About this exercise |
Report the number of lines in the material below that contain "before", without any other words.

Data section |
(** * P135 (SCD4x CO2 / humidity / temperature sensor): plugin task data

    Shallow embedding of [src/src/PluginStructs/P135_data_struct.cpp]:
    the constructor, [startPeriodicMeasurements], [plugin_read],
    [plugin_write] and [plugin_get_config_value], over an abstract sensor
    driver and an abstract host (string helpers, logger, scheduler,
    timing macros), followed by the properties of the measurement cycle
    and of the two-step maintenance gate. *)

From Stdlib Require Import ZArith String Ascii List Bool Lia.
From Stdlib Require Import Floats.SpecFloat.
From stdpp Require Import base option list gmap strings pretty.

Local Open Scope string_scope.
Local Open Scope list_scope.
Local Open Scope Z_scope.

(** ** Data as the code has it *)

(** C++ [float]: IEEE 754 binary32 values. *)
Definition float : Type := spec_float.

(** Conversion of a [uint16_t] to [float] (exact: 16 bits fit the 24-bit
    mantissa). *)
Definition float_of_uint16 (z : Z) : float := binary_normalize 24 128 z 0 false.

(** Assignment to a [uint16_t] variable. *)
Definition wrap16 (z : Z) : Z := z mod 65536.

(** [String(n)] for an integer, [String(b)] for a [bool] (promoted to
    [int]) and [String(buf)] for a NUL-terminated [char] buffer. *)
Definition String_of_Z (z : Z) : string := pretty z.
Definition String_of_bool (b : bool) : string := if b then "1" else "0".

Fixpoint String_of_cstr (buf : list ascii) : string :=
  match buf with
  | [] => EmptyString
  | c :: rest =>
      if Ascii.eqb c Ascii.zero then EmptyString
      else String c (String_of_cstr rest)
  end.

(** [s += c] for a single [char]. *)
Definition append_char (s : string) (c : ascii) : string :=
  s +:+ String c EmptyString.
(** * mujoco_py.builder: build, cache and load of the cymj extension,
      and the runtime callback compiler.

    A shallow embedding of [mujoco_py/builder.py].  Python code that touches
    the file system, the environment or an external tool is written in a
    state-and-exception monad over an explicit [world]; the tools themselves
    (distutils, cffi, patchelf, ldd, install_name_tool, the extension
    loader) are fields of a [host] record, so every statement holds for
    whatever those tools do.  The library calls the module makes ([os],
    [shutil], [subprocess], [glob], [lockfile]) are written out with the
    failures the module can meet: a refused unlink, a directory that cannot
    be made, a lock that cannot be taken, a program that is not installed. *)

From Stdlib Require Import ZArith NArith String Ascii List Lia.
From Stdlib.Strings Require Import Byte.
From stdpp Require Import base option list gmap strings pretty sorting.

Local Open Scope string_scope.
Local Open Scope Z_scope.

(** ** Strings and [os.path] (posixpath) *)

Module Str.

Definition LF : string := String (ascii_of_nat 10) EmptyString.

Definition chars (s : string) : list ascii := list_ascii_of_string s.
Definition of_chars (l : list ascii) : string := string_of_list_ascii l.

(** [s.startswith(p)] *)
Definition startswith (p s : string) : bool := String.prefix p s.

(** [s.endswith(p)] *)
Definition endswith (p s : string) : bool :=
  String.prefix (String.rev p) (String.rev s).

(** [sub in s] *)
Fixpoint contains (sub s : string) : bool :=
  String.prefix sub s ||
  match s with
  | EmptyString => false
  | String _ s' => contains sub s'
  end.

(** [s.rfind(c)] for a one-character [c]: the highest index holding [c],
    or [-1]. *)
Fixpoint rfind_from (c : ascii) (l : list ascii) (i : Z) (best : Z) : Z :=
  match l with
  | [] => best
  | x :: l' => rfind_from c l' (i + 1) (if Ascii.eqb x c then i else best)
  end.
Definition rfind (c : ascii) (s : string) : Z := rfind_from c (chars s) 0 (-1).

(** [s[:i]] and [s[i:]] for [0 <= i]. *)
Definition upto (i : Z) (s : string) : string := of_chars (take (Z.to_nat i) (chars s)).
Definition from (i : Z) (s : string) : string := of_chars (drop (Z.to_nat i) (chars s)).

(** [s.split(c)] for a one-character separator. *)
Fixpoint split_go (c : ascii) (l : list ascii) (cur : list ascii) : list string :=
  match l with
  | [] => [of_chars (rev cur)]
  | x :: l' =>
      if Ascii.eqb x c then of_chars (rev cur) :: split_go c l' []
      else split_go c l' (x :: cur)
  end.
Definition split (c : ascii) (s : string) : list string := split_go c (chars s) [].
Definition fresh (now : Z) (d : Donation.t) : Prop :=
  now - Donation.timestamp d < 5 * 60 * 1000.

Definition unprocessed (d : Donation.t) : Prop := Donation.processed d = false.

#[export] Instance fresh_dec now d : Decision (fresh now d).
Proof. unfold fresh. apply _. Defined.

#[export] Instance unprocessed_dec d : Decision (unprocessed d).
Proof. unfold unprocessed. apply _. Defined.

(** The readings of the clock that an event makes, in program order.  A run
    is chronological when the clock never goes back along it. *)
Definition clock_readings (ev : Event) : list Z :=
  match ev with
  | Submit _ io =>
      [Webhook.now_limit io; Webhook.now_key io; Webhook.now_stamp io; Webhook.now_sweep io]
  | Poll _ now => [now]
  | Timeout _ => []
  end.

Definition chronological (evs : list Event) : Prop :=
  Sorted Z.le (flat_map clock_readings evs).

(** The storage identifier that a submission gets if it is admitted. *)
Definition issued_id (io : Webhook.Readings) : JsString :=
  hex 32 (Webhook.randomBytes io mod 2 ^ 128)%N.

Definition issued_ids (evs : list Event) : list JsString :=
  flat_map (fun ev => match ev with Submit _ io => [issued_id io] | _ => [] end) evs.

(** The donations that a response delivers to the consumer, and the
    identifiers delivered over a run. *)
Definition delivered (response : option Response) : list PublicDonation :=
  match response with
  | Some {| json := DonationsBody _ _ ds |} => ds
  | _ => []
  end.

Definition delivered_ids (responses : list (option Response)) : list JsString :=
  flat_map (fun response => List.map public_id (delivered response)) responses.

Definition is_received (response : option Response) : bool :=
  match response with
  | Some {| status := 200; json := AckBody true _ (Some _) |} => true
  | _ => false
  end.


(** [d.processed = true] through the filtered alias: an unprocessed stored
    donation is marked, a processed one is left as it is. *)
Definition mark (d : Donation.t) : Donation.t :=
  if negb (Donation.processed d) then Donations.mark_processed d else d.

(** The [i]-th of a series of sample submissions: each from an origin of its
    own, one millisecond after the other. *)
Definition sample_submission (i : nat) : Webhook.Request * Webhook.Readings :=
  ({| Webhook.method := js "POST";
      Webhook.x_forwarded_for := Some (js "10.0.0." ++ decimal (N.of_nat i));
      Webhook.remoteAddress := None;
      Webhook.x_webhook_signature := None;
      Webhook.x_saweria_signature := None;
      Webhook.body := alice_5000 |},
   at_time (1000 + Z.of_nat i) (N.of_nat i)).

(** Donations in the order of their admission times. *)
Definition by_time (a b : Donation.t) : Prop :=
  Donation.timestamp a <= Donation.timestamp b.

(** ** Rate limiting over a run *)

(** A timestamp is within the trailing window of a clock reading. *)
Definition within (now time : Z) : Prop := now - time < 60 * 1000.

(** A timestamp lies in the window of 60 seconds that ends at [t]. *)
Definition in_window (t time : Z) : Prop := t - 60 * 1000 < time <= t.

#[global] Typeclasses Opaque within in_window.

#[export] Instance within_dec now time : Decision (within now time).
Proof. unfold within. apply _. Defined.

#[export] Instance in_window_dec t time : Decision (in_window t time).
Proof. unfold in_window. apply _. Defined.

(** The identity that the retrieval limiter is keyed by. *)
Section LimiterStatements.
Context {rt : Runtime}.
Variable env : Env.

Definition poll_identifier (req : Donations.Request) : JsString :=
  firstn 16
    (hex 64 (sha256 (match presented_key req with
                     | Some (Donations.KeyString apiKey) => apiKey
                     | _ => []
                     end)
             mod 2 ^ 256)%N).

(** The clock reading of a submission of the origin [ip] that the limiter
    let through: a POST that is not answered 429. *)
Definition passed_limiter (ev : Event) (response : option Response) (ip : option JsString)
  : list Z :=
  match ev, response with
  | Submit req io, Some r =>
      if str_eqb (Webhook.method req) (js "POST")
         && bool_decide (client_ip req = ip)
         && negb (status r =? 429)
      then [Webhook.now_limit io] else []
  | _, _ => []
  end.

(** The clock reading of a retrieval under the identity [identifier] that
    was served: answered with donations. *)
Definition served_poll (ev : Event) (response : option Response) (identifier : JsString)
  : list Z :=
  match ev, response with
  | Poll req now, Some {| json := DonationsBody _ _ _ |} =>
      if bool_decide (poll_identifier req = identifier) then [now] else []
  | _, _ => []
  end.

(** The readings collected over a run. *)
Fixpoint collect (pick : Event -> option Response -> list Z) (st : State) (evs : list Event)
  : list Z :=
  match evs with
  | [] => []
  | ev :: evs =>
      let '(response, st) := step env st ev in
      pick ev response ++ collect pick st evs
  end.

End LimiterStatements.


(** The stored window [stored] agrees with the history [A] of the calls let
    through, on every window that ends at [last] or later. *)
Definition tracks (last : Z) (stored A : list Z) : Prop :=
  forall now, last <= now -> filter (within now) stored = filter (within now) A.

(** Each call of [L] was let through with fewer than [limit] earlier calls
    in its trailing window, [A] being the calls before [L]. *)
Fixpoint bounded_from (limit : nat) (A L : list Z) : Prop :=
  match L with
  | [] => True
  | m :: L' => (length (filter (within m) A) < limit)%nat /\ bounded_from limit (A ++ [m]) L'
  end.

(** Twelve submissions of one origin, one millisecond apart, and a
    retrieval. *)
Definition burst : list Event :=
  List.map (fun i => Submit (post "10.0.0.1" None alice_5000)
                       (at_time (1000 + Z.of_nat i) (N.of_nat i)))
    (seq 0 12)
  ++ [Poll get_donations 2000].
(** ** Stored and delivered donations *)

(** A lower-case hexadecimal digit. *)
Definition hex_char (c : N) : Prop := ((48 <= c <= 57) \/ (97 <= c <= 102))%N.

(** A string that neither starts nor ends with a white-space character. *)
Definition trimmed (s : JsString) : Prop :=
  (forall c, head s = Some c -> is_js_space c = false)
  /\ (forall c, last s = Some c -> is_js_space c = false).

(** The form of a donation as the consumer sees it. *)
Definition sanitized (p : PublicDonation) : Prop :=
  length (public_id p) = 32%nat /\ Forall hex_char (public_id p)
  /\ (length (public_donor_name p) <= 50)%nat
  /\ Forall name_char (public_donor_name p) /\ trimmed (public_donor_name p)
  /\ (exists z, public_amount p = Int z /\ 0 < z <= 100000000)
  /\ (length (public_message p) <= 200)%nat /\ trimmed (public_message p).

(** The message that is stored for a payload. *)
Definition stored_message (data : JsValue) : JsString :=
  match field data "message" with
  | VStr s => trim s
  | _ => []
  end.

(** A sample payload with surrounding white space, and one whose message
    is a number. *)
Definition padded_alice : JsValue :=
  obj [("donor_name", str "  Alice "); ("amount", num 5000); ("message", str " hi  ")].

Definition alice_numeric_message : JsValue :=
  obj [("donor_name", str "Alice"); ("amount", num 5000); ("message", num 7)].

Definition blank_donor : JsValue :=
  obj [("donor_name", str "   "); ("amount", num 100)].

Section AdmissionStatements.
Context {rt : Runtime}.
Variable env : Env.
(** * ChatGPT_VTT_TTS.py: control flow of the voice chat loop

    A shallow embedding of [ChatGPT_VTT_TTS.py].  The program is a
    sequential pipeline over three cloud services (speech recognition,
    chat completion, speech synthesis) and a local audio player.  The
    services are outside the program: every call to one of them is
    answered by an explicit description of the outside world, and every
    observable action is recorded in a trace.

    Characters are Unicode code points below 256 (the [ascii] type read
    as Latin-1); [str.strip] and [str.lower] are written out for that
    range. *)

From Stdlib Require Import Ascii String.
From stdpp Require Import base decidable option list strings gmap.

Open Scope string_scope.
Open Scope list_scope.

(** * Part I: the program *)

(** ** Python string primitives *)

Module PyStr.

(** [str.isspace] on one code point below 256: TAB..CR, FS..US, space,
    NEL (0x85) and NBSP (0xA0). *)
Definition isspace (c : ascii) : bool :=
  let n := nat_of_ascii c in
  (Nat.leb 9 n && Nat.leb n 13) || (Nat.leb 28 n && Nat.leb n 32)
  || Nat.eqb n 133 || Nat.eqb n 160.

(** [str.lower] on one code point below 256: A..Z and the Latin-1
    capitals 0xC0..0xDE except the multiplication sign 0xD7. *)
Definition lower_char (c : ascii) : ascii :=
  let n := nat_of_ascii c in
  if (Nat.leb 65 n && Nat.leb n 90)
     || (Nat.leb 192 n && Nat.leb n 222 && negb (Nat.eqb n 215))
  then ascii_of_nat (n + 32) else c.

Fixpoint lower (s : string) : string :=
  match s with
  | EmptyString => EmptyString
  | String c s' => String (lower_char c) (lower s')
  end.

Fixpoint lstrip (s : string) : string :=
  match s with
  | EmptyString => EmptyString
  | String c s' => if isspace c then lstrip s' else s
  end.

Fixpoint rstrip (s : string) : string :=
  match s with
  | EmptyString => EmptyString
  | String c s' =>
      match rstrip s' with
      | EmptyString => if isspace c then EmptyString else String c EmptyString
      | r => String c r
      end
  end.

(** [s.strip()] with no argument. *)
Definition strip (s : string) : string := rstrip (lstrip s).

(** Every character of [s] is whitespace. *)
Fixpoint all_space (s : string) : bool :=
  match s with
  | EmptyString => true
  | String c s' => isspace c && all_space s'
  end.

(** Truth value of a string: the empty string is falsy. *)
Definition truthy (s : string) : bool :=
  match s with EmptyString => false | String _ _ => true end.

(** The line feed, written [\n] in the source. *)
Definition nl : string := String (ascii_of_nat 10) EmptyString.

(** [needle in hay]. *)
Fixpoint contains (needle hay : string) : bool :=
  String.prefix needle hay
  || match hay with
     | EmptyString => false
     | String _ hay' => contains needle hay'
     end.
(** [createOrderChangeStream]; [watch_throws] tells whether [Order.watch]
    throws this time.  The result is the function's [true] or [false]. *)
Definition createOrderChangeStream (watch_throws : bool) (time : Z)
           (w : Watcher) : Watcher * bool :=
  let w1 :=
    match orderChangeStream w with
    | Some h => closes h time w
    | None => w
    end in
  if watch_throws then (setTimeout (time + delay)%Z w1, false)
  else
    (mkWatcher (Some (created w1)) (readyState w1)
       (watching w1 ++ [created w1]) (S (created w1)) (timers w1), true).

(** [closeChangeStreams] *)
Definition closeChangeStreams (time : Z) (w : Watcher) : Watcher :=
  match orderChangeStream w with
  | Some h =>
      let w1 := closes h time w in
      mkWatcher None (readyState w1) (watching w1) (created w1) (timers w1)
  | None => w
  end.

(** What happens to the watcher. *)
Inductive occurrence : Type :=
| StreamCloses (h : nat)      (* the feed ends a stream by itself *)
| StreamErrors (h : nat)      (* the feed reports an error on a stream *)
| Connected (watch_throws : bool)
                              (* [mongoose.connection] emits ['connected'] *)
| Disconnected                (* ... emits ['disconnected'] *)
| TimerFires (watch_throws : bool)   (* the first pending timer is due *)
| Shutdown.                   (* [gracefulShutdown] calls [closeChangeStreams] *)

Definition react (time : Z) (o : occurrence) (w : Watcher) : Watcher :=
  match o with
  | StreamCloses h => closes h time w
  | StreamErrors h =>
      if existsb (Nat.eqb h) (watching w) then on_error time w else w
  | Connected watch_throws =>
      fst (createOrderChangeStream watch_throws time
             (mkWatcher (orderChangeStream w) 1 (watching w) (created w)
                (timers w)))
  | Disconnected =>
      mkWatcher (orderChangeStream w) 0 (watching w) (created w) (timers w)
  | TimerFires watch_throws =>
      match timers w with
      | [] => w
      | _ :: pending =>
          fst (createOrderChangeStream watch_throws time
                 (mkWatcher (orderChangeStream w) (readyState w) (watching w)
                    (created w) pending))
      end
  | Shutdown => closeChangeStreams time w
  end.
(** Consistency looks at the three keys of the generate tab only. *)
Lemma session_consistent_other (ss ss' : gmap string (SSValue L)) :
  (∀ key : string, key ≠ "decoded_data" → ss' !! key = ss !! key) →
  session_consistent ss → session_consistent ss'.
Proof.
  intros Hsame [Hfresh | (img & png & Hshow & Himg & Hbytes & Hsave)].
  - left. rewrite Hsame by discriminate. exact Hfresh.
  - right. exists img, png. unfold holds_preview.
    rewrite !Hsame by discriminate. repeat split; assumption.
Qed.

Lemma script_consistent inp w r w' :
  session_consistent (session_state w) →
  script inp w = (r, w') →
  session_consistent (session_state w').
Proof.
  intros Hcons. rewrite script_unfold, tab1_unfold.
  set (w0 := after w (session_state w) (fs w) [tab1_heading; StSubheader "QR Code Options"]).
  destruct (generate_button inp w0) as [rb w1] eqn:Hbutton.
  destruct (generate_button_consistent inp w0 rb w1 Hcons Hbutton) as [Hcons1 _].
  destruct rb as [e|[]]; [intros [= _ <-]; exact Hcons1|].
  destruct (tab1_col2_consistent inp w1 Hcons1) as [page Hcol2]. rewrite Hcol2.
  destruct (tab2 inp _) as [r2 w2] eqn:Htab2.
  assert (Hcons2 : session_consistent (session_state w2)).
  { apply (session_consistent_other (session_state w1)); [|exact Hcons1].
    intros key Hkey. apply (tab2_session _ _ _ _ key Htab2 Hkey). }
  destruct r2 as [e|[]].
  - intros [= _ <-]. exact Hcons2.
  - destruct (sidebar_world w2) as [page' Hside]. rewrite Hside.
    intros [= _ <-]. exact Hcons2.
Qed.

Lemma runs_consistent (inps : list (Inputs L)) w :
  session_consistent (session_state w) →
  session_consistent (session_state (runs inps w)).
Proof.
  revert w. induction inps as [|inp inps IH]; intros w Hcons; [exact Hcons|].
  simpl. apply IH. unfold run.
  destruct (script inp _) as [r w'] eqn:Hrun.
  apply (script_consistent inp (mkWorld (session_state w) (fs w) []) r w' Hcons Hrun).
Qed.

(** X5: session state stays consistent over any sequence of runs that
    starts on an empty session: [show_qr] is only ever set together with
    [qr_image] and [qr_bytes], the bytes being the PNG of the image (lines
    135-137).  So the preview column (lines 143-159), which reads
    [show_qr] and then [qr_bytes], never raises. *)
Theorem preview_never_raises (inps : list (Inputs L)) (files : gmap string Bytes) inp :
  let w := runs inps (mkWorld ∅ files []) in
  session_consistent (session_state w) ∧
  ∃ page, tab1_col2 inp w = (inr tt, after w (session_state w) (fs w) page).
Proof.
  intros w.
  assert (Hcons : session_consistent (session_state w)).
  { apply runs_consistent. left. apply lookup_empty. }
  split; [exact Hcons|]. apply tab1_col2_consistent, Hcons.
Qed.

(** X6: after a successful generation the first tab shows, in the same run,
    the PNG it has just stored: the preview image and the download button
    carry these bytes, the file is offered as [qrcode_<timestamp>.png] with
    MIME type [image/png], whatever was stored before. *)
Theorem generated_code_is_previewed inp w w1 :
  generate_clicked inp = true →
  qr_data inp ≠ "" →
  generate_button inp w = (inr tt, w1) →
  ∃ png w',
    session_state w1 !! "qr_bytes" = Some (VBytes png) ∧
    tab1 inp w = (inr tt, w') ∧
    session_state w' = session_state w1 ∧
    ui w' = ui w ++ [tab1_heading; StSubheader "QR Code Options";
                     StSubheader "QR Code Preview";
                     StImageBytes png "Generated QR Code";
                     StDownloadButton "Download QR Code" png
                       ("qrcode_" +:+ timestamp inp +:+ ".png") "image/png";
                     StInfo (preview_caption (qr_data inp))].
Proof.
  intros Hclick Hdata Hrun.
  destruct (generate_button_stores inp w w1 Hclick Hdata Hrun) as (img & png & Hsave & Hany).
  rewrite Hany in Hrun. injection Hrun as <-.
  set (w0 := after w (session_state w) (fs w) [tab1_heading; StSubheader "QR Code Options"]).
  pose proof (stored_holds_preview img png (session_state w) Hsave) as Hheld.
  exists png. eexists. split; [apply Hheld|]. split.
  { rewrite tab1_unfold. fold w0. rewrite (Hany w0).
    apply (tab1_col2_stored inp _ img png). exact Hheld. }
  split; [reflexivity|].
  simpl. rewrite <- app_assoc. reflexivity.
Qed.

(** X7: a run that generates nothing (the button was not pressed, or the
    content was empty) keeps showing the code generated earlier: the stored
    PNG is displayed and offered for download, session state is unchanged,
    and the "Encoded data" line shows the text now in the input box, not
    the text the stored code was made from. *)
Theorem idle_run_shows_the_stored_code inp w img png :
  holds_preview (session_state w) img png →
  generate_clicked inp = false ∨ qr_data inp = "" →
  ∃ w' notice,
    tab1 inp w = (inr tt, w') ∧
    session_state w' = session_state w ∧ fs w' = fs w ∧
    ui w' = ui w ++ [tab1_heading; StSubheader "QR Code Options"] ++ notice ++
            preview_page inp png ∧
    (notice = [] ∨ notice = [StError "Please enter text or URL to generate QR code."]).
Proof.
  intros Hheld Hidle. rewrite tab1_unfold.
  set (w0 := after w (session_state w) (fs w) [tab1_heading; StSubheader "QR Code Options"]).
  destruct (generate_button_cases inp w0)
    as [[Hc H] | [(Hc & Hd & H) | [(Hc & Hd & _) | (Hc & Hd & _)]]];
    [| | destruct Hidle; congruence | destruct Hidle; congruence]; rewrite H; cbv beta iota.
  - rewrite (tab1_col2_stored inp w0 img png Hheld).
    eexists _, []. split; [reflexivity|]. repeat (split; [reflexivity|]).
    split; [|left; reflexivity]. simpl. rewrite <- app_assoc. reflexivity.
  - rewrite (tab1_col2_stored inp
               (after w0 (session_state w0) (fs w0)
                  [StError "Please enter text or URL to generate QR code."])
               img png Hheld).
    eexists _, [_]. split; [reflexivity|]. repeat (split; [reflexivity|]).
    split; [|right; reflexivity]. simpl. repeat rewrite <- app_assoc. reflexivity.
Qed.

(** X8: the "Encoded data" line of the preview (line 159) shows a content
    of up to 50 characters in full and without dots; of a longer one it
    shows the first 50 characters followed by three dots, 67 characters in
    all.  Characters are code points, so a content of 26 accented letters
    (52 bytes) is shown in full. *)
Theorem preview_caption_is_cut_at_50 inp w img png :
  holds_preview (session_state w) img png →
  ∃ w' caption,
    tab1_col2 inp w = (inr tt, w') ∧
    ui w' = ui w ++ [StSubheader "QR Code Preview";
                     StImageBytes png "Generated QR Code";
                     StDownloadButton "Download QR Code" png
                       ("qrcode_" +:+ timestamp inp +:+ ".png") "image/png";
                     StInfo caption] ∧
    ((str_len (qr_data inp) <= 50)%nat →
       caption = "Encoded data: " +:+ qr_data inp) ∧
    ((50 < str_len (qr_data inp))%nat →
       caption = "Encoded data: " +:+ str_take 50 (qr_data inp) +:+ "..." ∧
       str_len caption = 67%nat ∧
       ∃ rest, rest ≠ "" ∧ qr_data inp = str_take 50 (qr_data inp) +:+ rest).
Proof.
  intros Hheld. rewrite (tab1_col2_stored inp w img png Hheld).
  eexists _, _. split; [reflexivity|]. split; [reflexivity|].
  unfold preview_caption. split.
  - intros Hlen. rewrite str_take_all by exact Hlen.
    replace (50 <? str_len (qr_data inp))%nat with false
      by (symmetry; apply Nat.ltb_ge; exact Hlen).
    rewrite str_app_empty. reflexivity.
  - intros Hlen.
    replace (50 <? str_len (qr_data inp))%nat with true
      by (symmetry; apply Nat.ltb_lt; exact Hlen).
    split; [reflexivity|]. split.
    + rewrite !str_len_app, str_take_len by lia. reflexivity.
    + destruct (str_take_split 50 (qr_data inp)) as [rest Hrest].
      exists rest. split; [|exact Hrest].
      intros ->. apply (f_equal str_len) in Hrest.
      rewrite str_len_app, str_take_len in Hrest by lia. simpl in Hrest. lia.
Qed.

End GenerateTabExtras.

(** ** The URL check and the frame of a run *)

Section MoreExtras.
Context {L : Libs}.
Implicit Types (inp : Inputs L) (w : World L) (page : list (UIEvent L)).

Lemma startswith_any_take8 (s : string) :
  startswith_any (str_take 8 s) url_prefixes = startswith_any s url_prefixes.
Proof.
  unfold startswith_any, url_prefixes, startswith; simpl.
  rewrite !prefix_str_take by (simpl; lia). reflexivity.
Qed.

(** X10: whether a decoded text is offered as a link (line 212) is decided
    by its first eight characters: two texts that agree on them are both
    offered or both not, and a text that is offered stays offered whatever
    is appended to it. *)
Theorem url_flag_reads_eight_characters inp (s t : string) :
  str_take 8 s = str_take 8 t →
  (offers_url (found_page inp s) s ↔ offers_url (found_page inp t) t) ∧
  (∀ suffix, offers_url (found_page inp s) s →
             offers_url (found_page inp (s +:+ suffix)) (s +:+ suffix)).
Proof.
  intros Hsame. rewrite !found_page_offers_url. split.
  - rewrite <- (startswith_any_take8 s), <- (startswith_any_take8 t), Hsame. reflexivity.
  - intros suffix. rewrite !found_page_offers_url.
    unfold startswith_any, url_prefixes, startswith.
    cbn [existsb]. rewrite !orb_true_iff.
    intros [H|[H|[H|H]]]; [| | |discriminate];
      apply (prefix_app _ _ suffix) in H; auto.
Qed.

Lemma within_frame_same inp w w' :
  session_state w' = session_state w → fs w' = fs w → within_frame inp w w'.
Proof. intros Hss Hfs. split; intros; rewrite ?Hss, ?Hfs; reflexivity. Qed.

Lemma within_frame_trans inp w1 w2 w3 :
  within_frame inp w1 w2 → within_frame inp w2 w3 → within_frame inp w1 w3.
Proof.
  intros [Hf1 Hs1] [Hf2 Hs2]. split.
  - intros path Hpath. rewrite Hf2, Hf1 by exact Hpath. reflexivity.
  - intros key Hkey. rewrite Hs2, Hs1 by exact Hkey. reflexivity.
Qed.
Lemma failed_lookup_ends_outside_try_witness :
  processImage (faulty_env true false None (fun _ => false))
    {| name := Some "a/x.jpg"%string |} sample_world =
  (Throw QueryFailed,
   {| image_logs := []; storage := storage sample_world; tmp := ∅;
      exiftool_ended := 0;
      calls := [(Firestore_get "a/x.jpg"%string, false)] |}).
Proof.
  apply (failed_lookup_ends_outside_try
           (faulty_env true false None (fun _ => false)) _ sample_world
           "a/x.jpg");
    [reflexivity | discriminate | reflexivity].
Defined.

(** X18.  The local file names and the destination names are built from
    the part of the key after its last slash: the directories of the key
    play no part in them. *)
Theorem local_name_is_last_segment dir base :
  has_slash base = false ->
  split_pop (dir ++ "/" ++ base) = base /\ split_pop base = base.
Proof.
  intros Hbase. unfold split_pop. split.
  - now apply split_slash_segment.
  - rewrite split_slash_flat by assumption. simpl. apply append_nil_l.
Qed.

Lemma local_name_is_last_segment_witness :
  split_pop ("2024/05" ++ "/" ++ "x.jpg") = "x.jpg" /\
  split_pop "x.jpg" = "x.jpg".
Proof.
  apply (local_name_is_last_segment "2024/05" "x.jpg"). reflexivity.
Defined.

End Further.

Solution |
2